Alibaba-NLP/gte-en-mlm-large get worse MLM loss than Alibaba-NLP/gte-en-mlm-base
#2
by
zhichao-geng
- opened
In my downstrea fine-tuning task, I notice gte-large get model collapse during training. And I further verify their MLM loss, and found gte-large always get larger MLM loss than gte-base.
Here is an example using msmarco docs:
from transformers import AutoTokenizer, AutoModelForMaskedLM
tokenizer = AutoTokenizer.from_pretrained("bert-base-uncased")
all_docs = [
"The presence of communication amid scientific minds was equally important to the success of the Manhattan Project as scientific intellect was. The only cloud hanging over the impressive achievement of the atomic researchers and engineers is what their success truly meant; hundreds of thousands of innocent lives obliterated.",
"The Manhattan Project and its atomic bomb helped bring an end to World War II. Its legacy of peaceful uses of atomic energy continues to have an impact on history and science.",
"Essay on The Manhattan Project - The Manhattan Project The Manhattan Project was to see if making an atomic bomb possible. The success of this project would forever change the world forever making it known that something this powerful can be manmade.",
"The Manhattan Project was the name for a project conducted during World War II, to develop the first atomic bomb. It refers specifically to the period of the project from 194 ⦠2-1946 under the control of the U.S. Army Corps of Engineers, under the administration of General Leslie R. Groves.",
"versions of each volume as well as complementary websites. The first websiteâThe Manhattan Project: An Interactive Historyâis available on the Office of History and Heritage Resources website, http://www.cfo. doe.gov/me70/history. The Office of History and Heritage Resources and the National Nuclear Security"
]
for model_id in ["Alibaba-NLP/gte-en-mlm-base", "Alibaba-NLP/gte-en-mlm-large"]:
model = AutoModelForMaskedLM.from_pretrained(model_id, trust_remote_code=True)
print(model_id)
for input_text in all_docs:
inputs = tokenizer(input_text, return_tensors="pt")

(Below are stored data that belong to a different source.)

(** The loop of [_combine_to_single_sheet] filling [all_data]: a file that
    fails validation is skipped, as is one whose processing raises. *)
Fixpoint collect_data (csv_files : list csv_file) (all_data : list DataFrame)
  : list DataFrame :=
  match csv_files with
  | [] => all_data
  | csv_file :: later =>
      if negb (validate_csv_structure csv_file)
      then collect_data later all_data
      else match read_csv csv_file with
           | Some df => collect_data later (all_data ++ [clean_data df])
           | None => collect_data later all_data
           end
  end.

(** [DataProcessor._combine_to_single_sheet]: the table written to the
    sheet "All Clubs" when the method returns [True], [None] when it returns
    [False]. *)
Definition _combine_to_single_sheet (csv_files : list csv_file)
  : option DataFrame :=
  match collect_data csv_files [] with
  | [] => None
  | all_data => Some (sort_values sort_key (concat all_data))
  end.

(** [DataProcessor._sanitize_sheet_name] *)
Definition invalid_chars : list N := [91; 93; 42; 63; 58; 47; 92]%N.

Definition _sanitize_sheet_name (name : pystr) : pystr :=
  let name := List.filter (fun c => negb (existsb (N.eqb c) invalid_chars)) name in
  let name := if (31 <? length name)%nat then take 31 name else name in
  if truthy name then name else lit "Sheet".

(** [DataProcessor._combine_to_separate_sheets]: the sheets written, in
    order, each with its name; the method itself returns [True]. *)
Fixpoint _combine_to_separate_sheets (csv_files : list csv_file)
  : list (pystr * DataFrame) :=
  match csv_files with
  | [] => []
  | csv_file :: later =>
      if negb (validate_csv_structure csv_file)
      then _combine_to_separate_sheets later
      else match read_csv csv_file with
           | Some df =>
               (_sanitize_sheet_name (file_stem csv_file), clean_data df)
               :: _combine_to_separate_sheets later
           | None => _combine_to_separate_sheets later
           end
  end.

(** [DataProcessor.convert_csv_to_xlsx]: the table written to the sheet
    "Trainers", [None] when the method returns [False]. *)
Definition convert_csv_to_xlsx (csv_file : csv_file) : option DataFrame :=
  if negb (validate_csv_structure csv_file) then None
  else match read_csv csv_file with
       | Some df => Some (clean_data df)
       | None => None
       end.

(** The report of [DataProcessor.get_data_summary]. *)
Record club_entry := mkEntry {
  entry_name : cell;
  entry_trainers : nat;
  entry_file : pystr
}.

Record summary := mkSummary {
  total_files : nat;
  total_trainers : nat;
  clubs : list club_entry;
  files_with_errors : list pystr
}.

(** [df["club"].iloc[0]] *)
Definition first_club (df : DataFrame) : cell :=
  match rows df with
  | row :: _ => cell_of (columns df) row (lit "club")
  | [] => NaN
  end.

(** One iteration of the loop of [get_data_summary]. *)
Definition summary_step (s : summary) (csv_file : csv_file) : summary :=
  if validate_csv_structure csv_file
  then match read_csv csv_file with
       | Some df =>
           let club_name :=
             if negb (empty df) then first_club df else Str (file_stem csv_file) in
           let trainer_count := len df in
           mkSummary (total_files s)
                     (total_trainers s + trainer_count)
                     (clubs s ++ [mkEntry club_name trainer_count (file_name csv_file)])
                     (files_with_errors s)
       | None =>
           mkSummary (total_files s) (total_trainers s) (clubs s)
                     (files_with_errors s ++ [file_name csv_file])
       end
  else mkSummary (total_files s) (total_trainers s) (clubs s)
                 (files_with_errors s ++ [file_name csv_file]).

Definition get_data_summary (csv_files : list csv_file) : summary :=
  fold_left summary_step csv_files (mkSummary (length csv_files) 0 [] []).

(** The two ways a file fails validation that the schema rules name: a
    required column is missing, or the file has a header and no data row. *)
Definition lacks_column (f : csv_file) : Prop :=
  exists df col, read_csv f = Some df
    /\ In col CSV_FIELDNAMES /\ str_in col (columns df) = false.

Definition header_only (f : csv_file) : Prop :=
  exists df, read_csv f = Some df /\ rows df = [].

(** The laws of a three-way comparison that make "not greater" a total
    preorder. *)
Definition comparison_laws {A} (cmp : A -> A -> comparison) : Prop :=
  (forall a b, cmp a b = CompOpp (cmp b a))
  /\ (forall a b c, cmp a b = Lt -> cmp b c = Lt -> cmp a c = Lt)
  /\ (forall a b c, cmp a b = Eq -> cmp b c = cmp a c).

(** The tables of the files that pass validation, in directory order. *)
Definition valid_frames (csv_files : list csv_file) : list DataFrame :=
  flat_map (fun f =>
    match read_csv f with
    | Some df => if validate_csv_structure f then [df] else []
    | None => []
    end) csv_files.

(** A cell that holds text. *)
Definition is_str (c : cell) : bool :=
  match c with Str _ => true | _ => false end.

(** The invariants of the pipeline: rows keep their width, no cell is
    missing, and the cell under [col] holds text. *)
Definition full (df : DataFrame) : Prop :=
  Forall (Forall (fun c => isna c = false)) (rows df).

Definition text_under (col : pystr) (df : DataFrame) : Prop :=
  Forall (fun row => is_str (cell_of (columns df) row col) = true) (rows df).

(** Every table read from the files is well formed. *)
Definition tables_well_formed (csv_files : list csv_file) : Prop :=
  Forall (fun f => forall df, read_csv f = Some df -> well_formed df) csv_files.

(** ** The combined sheet, as the schema rules describe it *)

(** The cell of [row] under the column labelled [col]: the position of the
    label among [cols], and the cell at that position. *)
Definition under (cols : list pystr) (row : list cell) (col : pystr)
  : option cell :=
  list_find (fun name => name = col) cols ≫= fun found => row !! found.1.

(** The rows of [frames], one table after the other, each row laid out on
    the columns [cols]; where a table has no such column the cell is
    missing. *)
Definition appended_rows (cols : list pystr) (frames : list DataFrame)
  : list (list cell) :=
  flat_map (fun d =>
    map (fun row => map (fun col => default NaN (under (columns d) row col)) cols)
        (rows d)) frames.

(** [s] comes before [t] in the order of [str]: after a common beginning,
    [s] ends and [t] goes on, or [s] has the smaller code point. *)
Definition str_before (s t : pystr) : Prop :=
  exists common s' t',
    s = common ++ s' /\ t = common ++ t'
    /\ match s', t' with
       | [], _ :: _ => True
       | a :: _, b :: _ => (a < b)%N
       | _, _ => False
       end.

(** The key of a row: the texts under [club], [role] and [name]. *)
Definition key_of (cols : list pystr) (row : list cell)
  : option (pystr * pystr * pystr) :=
  match under cols row (lit "club"), under cols row (lit "role"),
        under cols row (lit "name") with
  | Some (Str club), Some (Str role), Some (Str name) => Some (club, role, name)
  | _, _, _ => None
  end.

(** Ascending order of keys: by club, then by role, then by name. *)
Definition key_le (k1 k2 : pystr * pystr * pystr) : Prop :=
  let '(club1, role1, name1) := k1 in
  let '(club2, role2, name2) := k2 in
  str_before club1 club2
  \/ (club1 = club2
      /\ (str_before role1 role2
          \/ (role1 = role2 /\ (str_before name1 name2 \/ name1 = name2)))).
Lemma C2_revised_normalized_witness :
  In 2 [2]
  /\ rs_inner_flag
       (snd (Replace_Ret_Revised small_types (lf_below crossing_state)
               (super_deg crossing_state) small_tree
               (RS (inner_flag crossing_state) [] [] [] (fun _ => -1)))) 2 = REVISED
  /\ exists st' pos' input_leaves' in_cluster' no_break',
       (super_deg st' 2 = 2 /\ inner_flag st' 2 = CROSS)
       /\ (forall rec,
             CCP.stable_case small_types [2] [] (fun _ => []) rec crossing_state 0
               (Comp 0 CROSS 3 2 (Some small_tree)) small_tree [7; 8] far_cluster 0
             = rec st' pos' input_leaves' in_cluster' no_break')
       /\ exists st'' pos'' input_leaves'' in_cluster'' no_break'',
            (super_deg st'' 2 = 2 /\ inner_flag st'' 2 = CROSS)
            /\ forall rec,
                 Parallel.stable_case small_types [2] rec crossing_state 0
                   (Comp 0 CROSS 3 2 (Some small_tree)) small_tree [7; 8] far_cluster 0
                 = rec st'' pos'' input_leaves'' in_cluster'' no_break''.
Proof.
  split; [left; reflexivity|]. split; [reflexivity|].
  destruct (C2_revised_normalized small_types [2] [] (fun _ => []) crossing_state 0%nat
              (Comp 0 CROSS 3 2 (Some small_tree)) small_tree [7; 8] far_cluster 0)
    as (flags & degs & Hr & _ & Hc & Hp).
  specialize (Hr 2 (or_introl eq_refl) eq_refl).
  change (super_deg crossing_state 2 >? 2) with true in Hr. cbv iota in Hr.
  change (super_deg crossing_state 2 - 1) with 2 in Hr.
  destruct Hc as [(res & Hres)|(st1 & k1 & il1 & ic1 & nb1 & Hf1 & Hd1 & Hrec1)].
  { specialize (Hres (fun _ _ _ _ _ => None)). vm_compute in Hres. discriminate Hres. }
  destruct Hp as [(res & Hres)|(st2 & k2 & il2 & ic2 & nb2 & Hf2 & Hd2 & Hrec2)].
  { specialize (Hres (fun _ _ _ _ _ => None)). vm_compute in Hres. discriminate Hres. }
  exists st1, k1, il1, ic1, nb1. rewrite Hf1, Hd1.
  split; [exact Hr|]. split; [exact Hrec1|].
  exists st2, k2, il2, ic2, nb2. rewrite Hf2, Hd2.
  split; [exact Hr|]. exact Hrec2.
Defined.

(** ** The shortcut of the splitter (C3) *)

Section Unstable.
Variables node_type inner_flag lf_below : Z -> Z.
Variable B : list Z.

Let collect := Find_UnStable node_type inner_flag lf_below B.
Let wanted := cross_leaves_in node_type inner_flag lf_below B.

Lemma cross_leaves_in_node l f cs :
  wanted (Tnode l f cs) = wanted (Tnode l f []) ++ flat_map wanted cs.
Proof.
  unfold wanted, cross_leaves_in.
  assert (H : forall cs : list arb_tnode,
             map lf_below
               (filter (fun r => (node_type r =? RET) && (inner_flag r =? CROSS)
                                 && negb (lf_below r =? -2)
                                 && (Is_In (lf_below r) B =? 1))
                       (map label (flat_map nodes cs))) =
             flat_map (fun t => map lf_below
               (filter (fun r => (node_type r =? RET) && (inner_flag r =? CROSS)
                                 && negb (lf_below r =? -2)
                                 && (Is_In (lf_below r) B =? 1))
                       (map label (nodes t)))) cs).
  { induction cs0 as [|c cs0 IH]; [reflexivity|].
    cbn [flat_map]. rewrite map_app, filter_app, map_app, IH. reflexivity. }
  cbn [nodes child flat_map map filter app label].
  destruct ((node_type l =? RET) && (inner_flag l =? CROSS)
            && negb (lf_below l =? -2) && (Is_In (lf_below l) B =? 1));
    cbn [map app]; rewrite H; reflexivity.
Qed.

Lemma Find_UnStable_lf_in t :
  component_tree node_type t ->
  forall u, lf_in_comp (collect t u) = lf_in_comp u ++ wanted t.
Proof.
  induction t as [l f cs IH] using arb_tnode_ind. intros Hwf u.
  assert (Hleaf : (node_type l = TREE \/ node_type l = ROOT) \/ cs = []).
  { destruct cs as [|c cs']; [right; reflexivity|left].
    apply Forall_inv in Hwf. apply Hwf. discriminate. }
  rewrite cross_leaves_in_node.
  unfold collect. cbn [Find_UnStable label child].
  assert (Hw : wanted (Tnode l f []) =
               if (node_type l =? RET) && (inner_flag l =? CROSS)
                  && negb (lf_below l =? -2) && (Is_In (lf_below l) B =? 1)
               then [lf_below l] else []).
  { unfold wanted, cross_leaves_in. cbn [nodes child flat_map map filter app label].
    destruct ((node_type l =? RET) && (inner_flag l =? CROSS)
              && negb (lf_below l =? -2) && (Is_In (lf_below l) B =? 1));
      reflexivity. }
  rewrite Hw.
  destruct (Z.eqb_spec (node_type l) LEAVE) as [HL|HL].
  { assert (Hnot : (node_type l =? RET) = false)
      by (rewrite HL; reflexivity).
    rewrite Hnot. cbn [andb app].
    destruct Hleaf as [[H|H]|H]; try (rewrite HL in H; discriminate).
    subst cs. cbn [flat_map]. rewrite app_nil_r. reflexivity. }
  destruct (Z.eqb_spec (node_type l) RET) as [HR|HR].
  { assert (Hcs : cs = []).
    { destruct Hleaf as [[H|H]|H]; try (rewrite HR in H; discriminate). exact H. }
    subst cs. cbn [flat_map andb]. rewrite app_nil_r.
    destruct (inner_flag l =? CROSS); cbn [andb]; [|rewrite app_nil_r; reflexivity].
    destruct (lf_below l =? -2); cbn [negb andb]; [rewrite app_nil_r; reflexivity|].
    destruct (Is_In (lf_below l) B =? 1); cbn [lf_in_comp];
      [reflexivity | rewrite app_nil_r; reflexivity]. }
  cbn [andb app].
  destruct ((node_type l =? TREE) || (node_type l =? ROOT)) eqn:HT.
  - clear Hleaf Hw. revert u.
    induction cs as [|c cs' IHcs]; intros u.
    + cbn [flat_map]. rewrite app_nil_r. reflexivity.
    + cbn [flat_map]. rewrite IHcs.
      * fold (collect c u). rewrite (Forall_inv IH).
        -- rewrite app_assoc. reflexivity.
        -- eapply component_tree_child; [exact Hwf|left; reflexivity].
      * exact (Forall_inv_tail IH).
      * unfold component_tree in *. cbn [nodes child flat_map] in *.
        apply Forall_cons.
        -- intros _. apply orb_true_iff in HT.
           destruct HT as [H|H]; apply Z.eqb_eq in H; [left|right]; exact H.
        -- apply Forall_inv_tail in Hwf. apply Forall_app in Hwf. apply Hwf.
  - destruct Hleaf as [[H|H]|H].
    + rewrite H in HT. discriminate.
    + rewrite H in HT. rewrite orb_true_r in HT. discriminate.
    + subst cs. cbn [flat_map]. rewrite app_nil_r. reflexivity.
Qed.
End Unstable.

inputs["labels"] = inputs["input_ids"].clone()
outputs = model(**inputs)
loss = outputs.loss
print(loss)
# output
Alibaba-NLP/gte-en-mlm-base
tensor(0.7704, grad_fn=<NllLossBackward0>)
tensor(1.0996, grad_fn=<NllLossBackward0>)
tensor(0.8022, grad_fn=<NllLossBackward0>)
tensor(0.7335, grad_fn=<NllLossBackward0>)
tensor(0.7789, grad_fn=<NllLossBackward0>)
Alibaba-NLP/gte-en-mlm-large
tensor(1.8980, grad_fn=<NllLossBackward0>)
tensor(2.6543, grad_fn=<NllLossBackward0>)
tensor(1.9553, grad_fn=<NllLossBackward0>)
tensor(1.5670, grad_fn=<NllLossBackward0>)
tensor(2.3082, grad_fn=<NllLossBackward0>)
This result is not intuitive. Can you confirm currently we're presenting the correct checkpoint?